Content starts

(* ===== verification/Auth.v ===== *)
(** * Auth: AWS Signature Version 4 ([http_server/s3_auth.go])

    Reading the Authorization header, the canonical request, verification of inbound and
    signing of outbound requests.  The clock and the allowed skew are arguments. *)
From S2P Require Import Prelude GoStrings GoTime GoUrl GoHttp Crypto Names ListRewrite.

Definition newline : string := chr 10.

Definition unsignedPayload : string := "UNSIGNED-PAYLOAD".

Record AuthInfo := mkAuthInfo {
  AccessKeyID : string;
  Date : string;
  Region : string;
  Service : string;
  SignedHeaders : list string;
  Signature : string;
  Scope : string
}.

(** The sentinel errors, and all others by their message. *)
Inductive auth_error :=
| errRequestTimeTooSkewed
| errUnsupportedPayloadHash
| errUnsignedAmzHeader
| errUnsupportedAuthMode (detail : string)
| authFailed (msg : string).

(** ** The Authorization header *)

(** One signed header after its predecessor. *)
Fixpoint check_signed (previous : option string) (headers : list string) : result string unit :=
  match headers with
  | [] => Ok tt
  | header :: headers =>
      reject String.eqb header "" || negb (String.eqb header (ToLower header))
        with "SignedHeaders must contain lowercase header names" ;;
      reject match previous with Some p => negb (str_ltb p header) | None => false end
        with "SignedHeaders must be sorted and unique" ;;
      check_signed (Some header) headers
  end.

Definition has_name (name : string) (headers : list string) : bool :=
  existsb (String.eqb name) headers.

Definition validateSignedHeaders (headers : list string) : result string unit :=
  reject bool_decide (headers = []) with "SignedHeaders must not be empty" ;;
  let? _ := check_signed None headers in
  reject negb (has_name "host" headers) with "SignedHeaders must include host" ;;
  reject negb (has_name "x-amz-date" headers) with "SignedHeaders must include x-amz-date" ;;
  Ok tt.

(** One part [name=value] of the header, which must be the one expected there. *)
Definition expect_part (name part : string) : result string string :=
  match Cut part "=" with
  | None => Err "malformed authorization part"
  | Some (k, v) =>
      reject negb (String.eqb k name)
        with "authorization fields must be Credential, SignedHeaders, Signature in canonical order" ;;
      Ok v
  end.

Definition parse_credential (v : string) : result string (string * string * string * string * string) :=
  match SplitN v "/" 5 with
  | [akid; date; region; service; last] =>
      reject String.eqb akid "" || String.eqb date "" || String.eqb region ""
             || negb (String.eqb service "s3") || negb (String.eqb last "aws4_request")
        with "malformed credential" ;;
      reject match ParseDay date with Some _ => false | None => true end
        with "malformed credential date" ;;
      reject negb (accessKeyIDPattern akid) with "access key ID is malformed" ;;
      Ok (akid, date, region, service, Join [date; region; service; last] "/")
  | _ => Err "malformed credential"
  end.

Definition hex_digits : string := "0123456789abcdef".

Definition parseAuthorizationHeader (header : string) : result string AuthInfo :=
  reject negb (HasPrefix header "AWS4-HMAC-SHA256 ") with "unsupported authorization algorithm" ;;
  match Split (TrimPrefix header "AWS4-HMAC-SHA256 ") ", " with
  | [part0; part1; part2] =>
      let? credential := expect_part "Credential" part0 in
      let? (akid, date, region, service, scope) := parse_credential credential in
      let? signed := expect_part "SignedHeaders" part1 in
      let signedHeaders := Split signed ";" in
      let? _ := validateSignedHeaders signedHeaders in
      let? signature := expect_part "Signature" part2 in
      reject negb (str_len signature =? 64) || negb (String.eqb (Trim signature hex_digits) "")
        with "signature must be 64 lowercase hexadecimal characters" ;;
      reject String.eqb akid "" || String.eqb signature "" || bool_decide (signedHeaders = [])
        with "incomplete authorization header" ;;
      Ok (mkAuthInfo akid date region service signedHeaders signature scope)
  | _ => Err "malformed authorization header: expected 3 parts"
  end.

(** ** The canonical request *)

(** [for strings.Contains(value, "  ") { value = ReplaceAll(value, "  ", " ") }]; each
    round shortens the value, so its length bounds their number. *)
Fixpoint collapse_spaces (rounds : nat) (value : string) : string :=
  match rounds with
  | O => value
  | S rounds =>
      if Contains value "  " then collapse_spaces rounds (replace_double_space value) else value
  end.

Definition canonicalHeaderValue (value : string) : string :=
  let value := TrimSpace value in collapse_spaces (String.length value) value.

(** [sort.Strings] *)
Fixpoint insert_string (s : string) (l : list string) : list string :=
  match l with
  | [] => [s]
  | t :: l' => if str_leb s t then s :: l else t :: insert_string s l'
  end.

Definition sort_strings (l : list string) : list string := foldr insert_string [] l.

Definition canonicalQueryString (query : Values) : string :=
  Join (mbind (fun kv => (fun v => awsURIEncode kv.1 +:+ "=" +:+ awsURIEncode v)
                           <$> sort_strings kv.2) (sorted_values query)) "&".

Definition signed_values (r : HttpRequest) (h : string) : list string :=
  if String.eqb h "host" then [if String.eqb (r_Host r) "" then r_URLHost r else r_Host r]
  else if String.eqb h "content-length" && bool_decide (Header_Values (r_Header r) h = [])
          && (0 <? r_ContentLength r)
  then [FormatInt (r_ContentLength r)]
  else Header_Values (r_Header r) h.

Definition header_line (r : HttpRequest) (h : string) : string :=
  h +:+ ":" +:+ Join (canonicalHeaderValue <$> signed_values r h) "," +:+ newline.

Definition canonical_path (r : HttpRequest) : string :=
  let path := Request_EscapedPath r in if String.eqb path "" then "/" else path.

Definition buildCanonicalRequest (r : HttpRequest) (signedHeaders : list string) : string :=
  r_Method r +:+ newline +:+ canonical_path r +:+ newline
  +:+ canonicalQueryString (ParseQuery (r_RawQuery r)).1 +:+ newline
  +:+ str_concat (header_line r <$> signedHeaders) +:+ newline
  +:+ Join signedHeaders ";" +:+ newline
  +:+ Header_Get (r_Header r) "x-amz-content-sha256".

(** ** Signatures *)

Definition buildStringToSign (datetime scope canonicalRequest : string) : string :=
  "AWS4-HMAC-SHA256" +:+ newline +:+ datetime +:+ newline +:+ scope +:+ newline
  +:+ hex (Sum256 canonicalRequest).

Definition computeSigningKey (secret date region service : string) : string :=
  let dateKey := hmac_sha256 ("AWS4" +:+ secret) date in
  let dateRegionKey := hmac_sha256 dateKey region in
  let dateRegionServiceKey := hmac_sha256 dateRegionKey service in
  hmac_sha256 dateRegionServiceKey "aws4_request".

Definition signatureForCanonicalRequest (datetime scope canonicalRequest signingKey : string)
    : string :=
  hex (hmac_sha256 signingKey (buildStringToSign datetime scope canonicalRequest)).

(** ** Verification *)

Definition requireSingletonHeader (r : HttpRequest) (name : string) : result auth_error unit :=
  reject negb (length (Header_Values (r_Header r) name) =? 1)%nat
    with authFailed "header must occur exactly once" ;;
  Ok tt.

Definition unsigned_amz (signedHeaders : list string) (header : string) : bool :=
  let lower := ToLower header in
  HasPrefix lower "x-amz-" && negb (String.eqb lower "x-amz-content-sha256")
  && negb (existsb (String.eqb lower) (ToLower <$> signedHeaders)).

Definition requireSignedAmzHeaders (r : HttpRequest) (signedHeaders : list string)
    : result auth_error unit :=
  reject existsb (unsigned_amz signedHeaders) ((map_to_list (r_Header r)).*1)
    with errUnsignedAmzHeader ;;
  Ok tt.

(** The distance of the clock from the request, as a Go duration: subtraction saturates
    and negation wraps. *)
Definition clock_skew (now requestTime : Time) : Z :=
  let skew := Sub now requestTime in if skew <? 0 then i64 (- skew) else skew.

Definition verifySignatureAtTime (r : HttpRequest) (authInfo : option AuthInfo)
    (secretKey : string) (now : Time) (maxSkew : Z) : result auth_error unit :=
  match authInfo with
  | None => Err (authFailed "missing authentication information")
  | Some info =>
      let? _ := res_map_err authFailed (validateSignedHeaders (SignedHeaders info)) in
      reject negb (String.eqb (Service info) "s3")
        with authFailed "credential scope service must be s3" ;;
      reject negb (bool_decide (Header_Values (r_Header r) "x-amz-security-token" = []))
        with errUnsupportedAuthMode "session tokens are not supported" ;;
      reject negb (bool_decide (Header_Values (r_Header r) "x-amz-trailer" = []))
             || negb (bool_decide (r_Trailer r = ∅))
        with errUnsupportedAuthMode "signed trailers are not supported" ;;
      let? _ := requireSingletonHeader r "x-amz-content-sha256" in
      let? _ := requireSingletonHeader r "x-amz-date" in
      let payloadHash := Header_Get (r_Header r) "x-amz-content-sha256" in
      reject String.eqb payloadHash "" with authFailed "missing x-amz-content-sha256 header" ;;
      reject negb (String.eqb payloadHash unsignedPayload) with errUnsupportedPayloadHash ;;
      let? _ := requireSignedAmzHeaders r (SignedHeaders info) in
      let datetime := Header_Get (r_Header r) "X-Amz-Date" in
      reject String.eqb datetime "" with authFailed "missing X-Amz-Date header" ;;
      match ParseAmzDate datetime with
      | None => Err (authFailed "invalid X-Amz-Date header")
      | Some requestTime =>
          reject negb (String.eqb (Date info) (FormatDay requestTime))
            with authFailed "credential scope date does not match X-Amz-Date" ;;
          let expectedScope := Date info +:+ "/" +:+ Region info +:+ "/s3/aws4_request" in
          reject negb (String.eqb (Scope info) expectedScope)
            with authFailed "credential scope is inconsistent" ;;
          reject (0 <? maxSkew) && (maxSkew <? clock_skew now requestTime)
            with errRequestTimeTooSkewed ;;
          let canonicalRequest := buildCanonicalRequest r (SignedHeaders info) in
          let signingKey :=
            computeSigningKey secretKey (Date info) (Region info) (Service info) in
          let expectedSig :=
            signatureForCanonicalRequest datetime (Scope info) canonicalRequest signingKey in
          reject negb (String.eqb expectedSig (Signature info)) with authFailed "signature mismatch" ;;
          Ok tt
      end
  end.

(** ** Signing *)

Definition with_header (h : Header) (r : HttpRequest) : HttpRequest :=
  mkHttpRequest (r_Method r) (r_Path r) (r_RawPath r) (r_RawQuery r) h (r_Host r) (r_URLHost r)
    (r_ContentLength r) (r_TransferEncoding r) (r_Trailer r) (r_TLS r).

Definition names_to_sign (h : Header) : list string :=
  sort_strings ("host" :: filter (fun l => l <> "host") (ToLower <$> (map_to_list h).*1)).

Definition signRequest (r : HttpRequest) (accessKey secretKey region : string) (now : Time)
    : HttpRequest :=
  let datetime := FormatAmzDate now in
  let date := FormatDay now in
  let r := with_header (Header_Set (Header_Set (r_Header r) "X-Amz-Date" datetime)
                          "x-amz-content-sha256" unsignedPayload) r in
  let signedHeaders := names_to_sign (r_Header r) in
  let scope := date +:+ "/" +:+ region +:+ "/s3/aws4_request" in
  let canonicalRequest := buildCanonicalRequest r signedHeaders in
  let stringToSign := buildStringToSign datetime scope canonicalRequest in
  let signingKey := computeSigningKey secretKey date region "s3" in
  let signature := hex (hmac_sha256 signingKey stringToSign) in
  let authHeader :=
    "AWS4-HMAC-SHA256 Credential=" +:+ accessKey +:+ "/" +:+ scope +:+ ", SignedHeaders="
    +:+ Join signedHeaders ";" +:+ ", Signature=" +:+ signature in
  with_header (Header_Set (r_Header r) "Authorization" authHeader) r.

Content ends

## [Task instructions]
Looking at the data above, write out exactly the lines that start at the one containing "let value := TrimSpace" and end at the one containing "Definition buildCanonicalRequest (r"; include both and nothing beyond.

## [Solution]
  let value := TrimSpace value in collapse_spaces (String.length value) value.

(** [sort.Strings] *)
Fixpoint insert_string (s : string) (l : list string) : list string :=
  match l with
  | [] => [s]
  | t :: l' => if str_leb s t then s :: l else t :: insert_string s l'
  end.

Definition sort_strings (l : list string) : list string := foldr insert_string [] l.

Definition canonicalQueryString (query : Values) : string :=
  Join (mbind (fun kv => (fun v => awsURIEncode kv.1 +:+ "=" +:+ awsURIEncode v)
                           <$> sort_strings kv.2) (sorted_values query)) "&".

Definition signed_values (r : HttpRequest) (h : string) : list string :=
  if String.eqb h "host" then [if String.eqb (r_Host r) "" then r_URLHost r else r_Host r]
  else if String.eqb h "content-length" && bool_decide (Header_Values (r_Header r) h = [])
          && (0 <? r_ContentLength r)
  then [FormatInt (r_ContentLength r)]
  else Header_Values (r_Header r) h.

Definition header_line (r : HttpRequest) (h : string) : string :=
  h +:+ ":" +:+ Join (canonicalHeaderValue <$> signed_values r h) "," +:+ newline.

Definition canonical_path (r : HttpRequest) : string :=
  let path := Request_EscapedPath r in if String.eqb path "" then "/" else path.

Definition buildCanonicalRequest (r : HttpRequest) (signedHeaders : list string) : string :=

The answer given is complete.